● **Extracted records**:

Section ShimFetch.
(** [new URL(url, window.location.href).pathname] inside the frame, [None]
    when the constructor raises *)
Variable pathname : string → option string.
(** whether [new Response(content, { status, headers })] returns; it raises
    on a body together with a status that allows none, and on headers that
    are not well formed *)
Variable constructible : JsValue → Z → Headers → bool.

(** the ['message'] listener of the script; [parent] is [window.parent] *)
Definition shimOnMessage (parent : window) (event : MessageEvent) (s : Shim) : Shim :=
  if negb (bool_decide (source event = Some parent)) then s
  else
    match data event with
    | FETCH_RESPONSE requestId content status headers =>
        match pendingRequests s !! requestId with
        | Some promise =>
            let s := forget requestId s in
            if ((200 <=? status) && (status <? 300))%Z then
              if constructible content status headers
              then settle promise
                     (Resolved {| body := content; status := status;
                                  headers := headers |}) s
              else drop_promise promise s
            else settle promise (Rejected status) s
        | None => s
        end
    | _ => s
    end.

(** [window.fetch(url)]; [requestId] is the id the call draws from the
    clock and the random source.  Returns the state after the call. *)
Definition shimFetch (url requestId : string) (s : Shim) : Shim :=
  if JsString.startsWith url "http" || JsString.startsWith url "//"
     || JsString.startsWith url "data:"
  then
    {| pendingRequests := pendingRequests s; promises := promises s;
       settled := settled s; dropped := dropped s; toParent := toParent s;
       passedThrough := passedThrough s ++ [url] |}
  else
    let promise := promises s in
    let pending := <[requestId := promise]> (pendingRequests s) in
    match pathname url with
    | Some absoluteUrl =>
        {| pendingRequests := pending; promises := S promise;
           settled := settled s; dropped := dropped s;
           toParent := toParent s ++ [FETCH_REQUEST absoluteUrl requestId];
           passedThrough := passedThrough s |}
    | None =>
        {| pendingRequests := pending; promises := S promise;
           settled := settled s ++ [(promise, RejectedByExecutor)];
           dropped := dropped s; toParent := toParent s;
           passedThrough := passedThrough s |}
    end.

(** What happens inside the frame, in order. *)
Inductive ShimEvent :=
| CallFetch (url requestId : string)
| Deliver (event : MessageEvent).

Definition shimStep (parent : window) (s : Shim) (e : ShimEvent) : Shim :=
  match e with
  | CallFetch url requestId => shimFetch url requestId s
  | Deliver event => shimOnMessage parent event s
  end.

Definition shimRun (parent : window) (es : list ShimEvent) (s : Shim) : Shim :=
  fold_left (shimStep parent) es s.

End ShimFetch.

(** ** Overlay write-back (lines 624-637 and 685-708) *)

(** The result of a state updater: the next file table, or the exception it
    raised. *)
Inductive Outcome :=
| Returns (next : FileSystemState)
| Throws (error : string).

(** a template literal prints [null] as the text [null] *)
Definition interpolate (v : option string) : string := default "null" v.

(** the double quote character *)
Definition dquote : ascii := "034".

(** [`[data-editable-id="${id}"]`], the text handed to [querySelector] *)
Definition selectorText (id : string) : string :=
  "[data-editable-id=" +:+ String dquote id +:+ String dquote "]".

(** what that selector tests when [id] stands in it for itself: the
    attribute holds exactly [id] *)
Definition editableSelector (id : string) (tag : string) (a : attrs) : bool :=
  bool_decide (getAttribute "data-editable-id" a = Some id).

(** A character that stands for itself inside a double-quoted string of a
    selector: not the quote, not the backslash that starts an escape, not a
    line break (line feed, form feed, carriage return) and not the null
    character. *)
Definition plainChar (c : ascii) : bool :=
  negb (Ascii.eqb c dquote || Ascii.eqb c "\" || Ascii.eqb c "010"
        || Ascii.eqb c "012" || Ascii.eqb c "013" || Ascii.eqb c "000").

Fixpoint plainId (id : string) : bool :=
  match id with
  | EmptyString => true
  | String c id' => plainChar c && plainId id'
  end.

Inductive Alignment := AlignLeft | AlignCenter | AlignRight.
Inductive Emphasis := Bold | Italic.

Definition alignmentText (alignment : Alignment) : string :=
  match alignment with
  | AlignLeft => "left"
  | AlignCenter => "center"
  | AlignRight => "right"
  end.

Section Overlay.
Context {platform : Platform}.

(** [htmlDoc.querySelector(`[data-editable-id="${id}"]`)]: [None] when the
    call raises.  An identifier of plain characters is the value the
    selector compares the attribute with; any other identifier changes the
    selector itself, and what it then means is the platform's to say. *)
Definition queryEditable (id : string) (htmlDoc : node) : option (option path) :=
  if plainId id then Some (querySelector (editableSelector id) htmlDoc)
  else querySelectorText (selectorText id) htmlDoc.

(** [el => el.style.textAlign = alignment] *)
Definition alignElement (alignment : Alignment) (el : node) : node :=
  map_attrs (style_set "text-align" (alignmentText alignment)) el.

(** the updater of [handleStyle] *)
Definition styleElement (style : Emphasis) (el : node) : node :=
  match style with
  | Bold =>
      map_attrs (λ a, style_set "font-weight"
        (if String.eqb (style_get "font-weight" a) "bold" then "" else "bold") a) el
  | Italic =>
      map_attrs (λ a, style_set "font-style"
        (if String.eqb (style_get "font-style" a) "italic" then "" else "italic") a) el
  end.

(** the tail shared by both updaters: store [htmlDoc.body.innerHTML] *)
Definition storeBody (prev : FileSystemState) (htmlPath : string)
    (htmlDoc : node) : Outcome :=
  match body_of htmlDoc with
  | Some bodyEl => Returns (<[htmlPath := innerHTML (children_of bodyEl)]> prev)
  | None => Throws "TypeError: htmlDoc.body is null"
  end.

(** the updater passed to [setFileSystem] by [updateElementInCode] *)
Definition updateElementInCode (previewRoot : option string) (id : string)
    (updateFn : node → node) (prev : FileSystemState) : Outcome :=
  let htmlPath := indexPathOf (interpolate previewRoot) in
  let html := JsObject.orEmpty (JsObject.get prev htmlPath) in
  let htmlDoc := parseFromString html in
  match queryEditable id htmlDoc with
  | None => Throws "SyntaxError"
  | Some (Some element) => storeBody prev htmlPath (update_at element updateFn htmlDoc)
  | Some None => Returns prev
  end.

(** the updater passed to [setFileSystem] by [updateCodeFromDOM] *)
Definition updateCodeFromDOM (previewRoot : option string) (id newContent : string)
    (prev : FileSystemState) : Outcome :=
  let htmlPath := indexPathOf (interpolate previewRoot) in
  let html := JsObject.orEmpty (JsObject.get prev htmlPath) in
  let htmlDoc := parseFromString html in
  match queryEditable id htmlDoc with
  | None => Throws "SyntaxError"
  | Some (Some el) =>
      storeBody prev htmlPath
        (update_at el (λ e, set_children (parseFragment e newContent) e) htmlDoc)
  | Some None => Returns prev
  end.

Definition handleAlign (previewRoot selectedElementId : option string)
    (alignment : Alignment) (prev : FileSystemState) : Outcome :=
  if JsString.truthy selectedElementId
  then updateElementInCode previewRoot (default "" selectedElementId)
         (alignElement alignment) prev
  else Returns prev.

Definition handleStyle (previewRoot selectedElementId : option string)
    (style : Emphasis) (prev : FileSystemState) : Outcome :=
  if JsString.truthy selectedElementId
  then updateElementInCode previewRoot (default "" selectedElementId)
         (styleElement style) prev
  else Returns prev.

(** running a second updater on the table the first one returned *)
Definition andThen (o : Outcome) (f : FileSystemState → Outcome) : Outcome :=
  match o with
  | Returns next => f next
  | Throws e => Throws e
  end.

End Overlay.

(** ** A reference platform

    An executable instance of the platform services, for input written out
    in full: markup with explicit tags, quoted or bare attribute values,
    comments between [<!--] and [-->], no character references and no
    raw-text elements; style attributes that list longhand declarations
    [name: value] in canonical form; fetch targets of the form
    [scheme:/segments] or without a scheme.  The general theorems below hold
    for every platform; this instance runs the examples. *)

Module RefPlatform.

Definition voidTags : list string :=
  ["area"; "base"; "br"; "col"; "embed"; "hr"; "img"; "input"; "link";
   "meta"; "source"; "track"; "wbr"].

Definition is_void (tag : string) : bool :=
  bool_decide (tag ∈ voidTags).

(** *** Serializers *)

Fixpoint escape (in_attr : bool) (s : string) : string :=
  match s with
  | EmptyString => EmptyString
  | String c s' =>
      (if Ascii.eqb c "&" then "&amp;"
       else if negb in_attr && Ascii.eqb c "<" then "&lt;"
       else if negb in_attr && Ascii.eqb c ">" then "&gt;"
       else if in_attr && Ascii.eqb c dquote then "&quot;"
       else String c EmptyString) +:+ escape in_attr s'
  end.

Definition write_attr (kv : string * string) : string :=
  " " +:+ fst kv +:+ "=" +:+ String dquote (escape true (snd kv)) +:+
  String dquote "".

Definition write_attrs (a : attrs) : string :=
  JsString.join "" (map write_attr a).

(** the markup of a node, as [outerHTML] writes it *)
Fixpoint outerHTML (n : node) : string :=
  match n with
  | Text s => escape false s
  | Comment s => "<!--" +:+ s +:+ "-->"
  | Element tag a ch =>
      "<" +:+ tag +:+ write_attrs a +:+ ">" +:+
      (if is_void tag then ""
       else JsString.join "" (map outerHTML ch) +:+ "</" +:+ tag +:+ ">")
  end.

Definition innerHTML (ch : list node) : string :=
  JsString.join "" (map outerHTML ch).

(** the XML form: void elements are closed in the start tag *)
Fixpoint xmlOf (n : node) : string :=
  match n with
  | Text s => escape false s
  | Comment s => "<!--" +:+ s +:+ "-->"
  | Element tag a ch =>
      "<" +:+ tag +:+ write_attrs a +:+
      (if is_void tag then " />"
       else ">" +:+ JsString.join "" (map xmlOf ch) +:+ "</" +:+ tag +:+ ">")
  end.

Definition serializeToString (doc : node) : string :=
  match doc with
  | Element tag a ch =>
      xmlOf (Element tag (("xmlns", "http://www.w3.org/1999/xhtml") :: a) ch)
  | _ => xmlOf doc
  end.

(** *** Tokenizer *)

Inductive token :=
| TChars (s : string)
| TComment (s : string)
| TStart (tag : string) (a : attrs)
| TEnd (tag : string).

Inductive lexState :=
| LData (text : string)
| LTagOpen
| LBang (dashes : nat)
| LDecl
| LComment (dashes : nat) (text : string)
| LEndName (name : string)
| LTagName (name : string)
| LBeforeAttr (tag : string) (a : attrs)
| LAttrName (tag : string) (a : attrs) (name : string)
| LBeforeValue (tag : string) (a : attrs) (name : string)
| LValue (quote : option ascii) (tag : string) (a : attrs) (name value : string).

Definition snoc (s : string) (c : ascii) : string := s +:+ String c EmptyString.

Definition is_space (c : ascii) : bool :=
  Ascii.eqb c " " || Ascii.eqb c "010" || Ascii.eqb c "009" || Ascii.eqb c "013".

Definition flush (text : string) (acc : list token) : list token :=
  match text with
  | EmptyString => acc
  | _ => TChars text :: acc
  end.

● **Exercise goal**: The lines to return are those in the records above that hold the word "toParent".

● **Answer to this task**:
       settled := settled s; dropped := dropped s; toParent := toParent s;
           toParent := toParent s ++ [FETCH_REQUEST absoluteUrl requestId];
           dropped := dropped s; toParent := toParent s;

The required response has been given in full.